● **What this task involves**
A single number is the whole answer: the tally of lines in the data below that include the word "above".

● **Data for the task**
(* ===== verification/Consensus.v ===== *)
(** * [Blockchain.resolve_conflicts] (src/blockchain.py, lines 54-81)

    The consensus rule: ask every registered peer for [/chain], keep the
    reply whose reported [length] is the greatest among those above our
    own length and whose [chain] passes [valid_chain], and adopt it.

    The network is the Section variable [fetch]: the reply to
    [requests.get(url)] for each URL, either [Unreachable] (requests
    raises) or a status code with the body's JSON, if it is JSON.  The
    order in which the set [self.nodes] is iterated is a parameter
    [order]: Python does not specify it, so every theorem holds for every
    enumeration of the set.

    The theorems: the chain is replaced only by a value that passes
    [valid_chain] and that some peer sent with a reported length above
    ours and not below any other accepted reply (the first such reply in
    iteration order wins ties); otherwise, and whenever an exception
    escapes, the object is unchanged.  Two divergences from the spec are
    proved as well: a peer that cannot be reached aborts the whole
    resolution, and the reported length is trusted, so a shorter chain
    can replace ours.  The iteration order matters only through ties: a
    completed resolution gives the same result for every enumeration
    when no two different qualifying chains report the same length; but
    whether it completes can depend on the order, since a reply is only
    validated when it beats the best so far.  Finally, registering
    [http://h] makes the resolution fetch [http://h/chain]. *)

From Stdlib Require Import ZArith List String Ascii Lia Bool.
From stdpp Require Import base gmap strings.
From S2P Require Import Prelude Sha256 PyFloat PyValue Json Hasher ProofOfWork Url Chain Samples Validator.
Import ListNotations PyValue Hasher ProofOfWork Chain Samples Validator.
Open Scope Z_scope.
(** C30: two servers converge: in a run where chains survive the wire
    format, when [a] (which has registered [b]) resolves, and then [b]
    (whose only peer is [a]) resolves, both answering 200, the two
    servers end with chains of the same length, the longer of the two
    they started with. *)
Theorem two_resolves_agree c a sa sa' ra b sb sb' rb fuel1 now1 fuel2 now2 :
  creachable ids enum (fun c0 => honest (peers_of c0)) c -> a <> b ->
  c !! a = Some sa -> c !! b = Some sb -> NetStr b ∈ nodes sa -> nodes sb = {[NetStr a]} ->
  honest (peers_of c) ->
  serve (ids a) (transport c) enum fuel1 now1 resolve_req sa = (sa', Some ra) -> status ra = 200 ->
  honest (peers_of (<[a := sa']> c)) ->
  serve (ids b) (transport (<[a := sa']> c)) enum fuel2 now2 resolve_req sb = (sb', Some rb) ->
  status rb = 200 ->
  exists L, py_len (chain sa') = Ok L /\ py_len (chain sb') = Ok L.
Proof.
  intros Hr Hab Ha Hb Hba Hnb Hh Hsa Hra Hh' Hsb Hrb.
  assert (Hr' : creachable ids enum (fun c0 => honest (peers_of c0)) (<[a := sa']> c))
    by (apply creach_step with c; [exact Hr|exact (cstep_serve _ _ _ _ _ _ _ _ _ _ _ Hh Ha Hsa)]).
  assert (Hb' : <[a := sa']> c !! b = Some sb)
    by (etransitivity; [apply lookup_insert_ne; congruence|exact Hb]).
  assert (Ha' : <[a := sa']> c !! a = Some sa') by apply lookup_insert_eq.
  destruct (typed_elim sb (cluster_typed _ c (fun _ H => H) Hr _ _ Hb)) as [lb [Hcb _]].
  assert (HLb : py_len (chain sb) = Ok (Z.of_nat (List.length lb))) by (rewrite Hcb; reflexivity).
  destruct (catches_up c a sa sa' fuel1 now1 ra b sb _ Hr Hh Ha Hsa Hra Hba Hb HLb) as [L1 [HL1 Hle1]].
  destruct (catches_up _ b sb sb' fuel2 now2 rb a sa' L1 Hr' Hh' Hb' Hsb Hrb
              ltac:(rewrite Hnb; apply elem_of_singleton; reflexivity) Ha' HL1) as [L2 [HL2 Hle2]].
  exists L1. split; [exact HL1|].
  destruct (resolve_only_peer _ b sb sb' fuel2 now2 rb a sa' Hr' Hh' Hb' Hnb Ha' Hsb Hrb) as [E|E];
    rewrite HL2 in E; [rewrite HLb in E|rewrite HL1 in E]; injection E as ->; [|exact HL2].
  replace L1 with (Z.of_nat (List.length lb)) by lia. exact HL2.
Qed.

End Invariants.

● **Exercise result**
2